(** The guessing loop of [try], over the values [ks] still to try; [rec] is
    the recursive call.  [None] stands for a call that does not return. *)
Fixpoint guess_loop (rec : grid -> grid -> option (Z * grid)) (ks : list Z)
    (wc : Z) (tr tc : nat) (wg og : grid) : option (Z * grid) :=
  match ks with
  | [] => Some (0, og)
  | k :: ks' =>
    if candidate wc k then
      let wg1 := set_cell wg tr tc (set_value k) in
      match rec wg1 og with
      | None => None
      | Some (ret, og1) =>
        if ret =? 0 then guess_loop rec ks' wc tr tc wg1 og1
        else Some (1, og1)
      end
    else guess_loop rec ks' wc tr tc wg og
  end.

(** The indeterminate initial contents of the local [struct grid wg]; every
    field is overwritten by [copy_grid] before it is read. *)
Definition wg_local : grid := mkGrid (repeat (repeat 0 COLS) ROWS) 0.

(** [try depth ig og]: [depth] bounds the nesting of recursive calls.  The
    result is the value returned and the contents of the output grid.  The
    loop of propagation is allowed one pass more than the weight of the
    grid, which it never exhausts ([reduce_until_total]).  The local
    [reductions] is only ever added to and is left out. *)
Fixpoint try (depth : nat) (ig og : grid) : option (Z * grid) :=
  match depth with
  | O => None
  | S depth' =>
    let wg := copy_grid ig wg_local in
    match reduce_until (S (weight wg)) wg with
    | None => None
    | Some (wg, r) =>
      if r =? -1 then Some (0, og)
      else if solved_counter wg =? Z.of_nat (ROWS * COLS) then
        Some (1, copy_grid wg og)
      else
        let (tr, tc) := choose_target_cell wg in
        let wc := get_cell wg tr tc in
        let wg := incr_solved wg in
        guess_loop (try depth') values wc tr tc wg og
    end
  end.

(** ** Printing a grid *)

Definition H_LINE : list ascii :=
  list_ascii_of_string " ------- ------- ------- ".

(** What [printf("%d", v)] writes. *)
Definition decimal (v : Z) : list ascii :=
  list_ascii_of_string (NilZero.string_of_int (Z.to_int v)).

(** The body of the inner loop of [print_grid]: the cell, then the
    separator that ends a region. *)
Definition print_cell (g : grid) (i j : nat) : list ascii :=
  let output_value := get_value (get_cell g i j) in
  (if output_value =? 0 then [" "; " "]%char
   else decimal output_value ++ [" "%char])
  ++ (if (j mod R_COLS =? R_COLS - 1)%nat then ["|"; " "]%char else []).

(** The body of the outer loop. *)
Definition print_row (g : grid) (i : nat) : list ascii :=
  ["|"; " "]%char ++ flat_map (print_cell g i) (seq 0 COLS) ++ [NL]
  ++ (if (i mod R_ROWS =? R_ROWS - 1)%nat then H_LINE ++ [NL] else []).

(** The characters written to the standard output. *)
Definition print_grid (g : grid) : list ascii :=
  H_LINE ++ [NL] ++ flat_map (print_row g) (seq 0 ROWS).

(** ** The program *)

Definition read_failure : list ascii :=
  list_ascii_of_string "Failed to read: invalid input file." ++ [NL].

^^^^^^^^

| Task requirements |
Where does the word "weight" appear in the records? Copy every line that holds it.

| Answer for this exercise |
    loop of propagation is allowed one pass more than the weight of the
    match reduce_until (S (weight wg)) wg with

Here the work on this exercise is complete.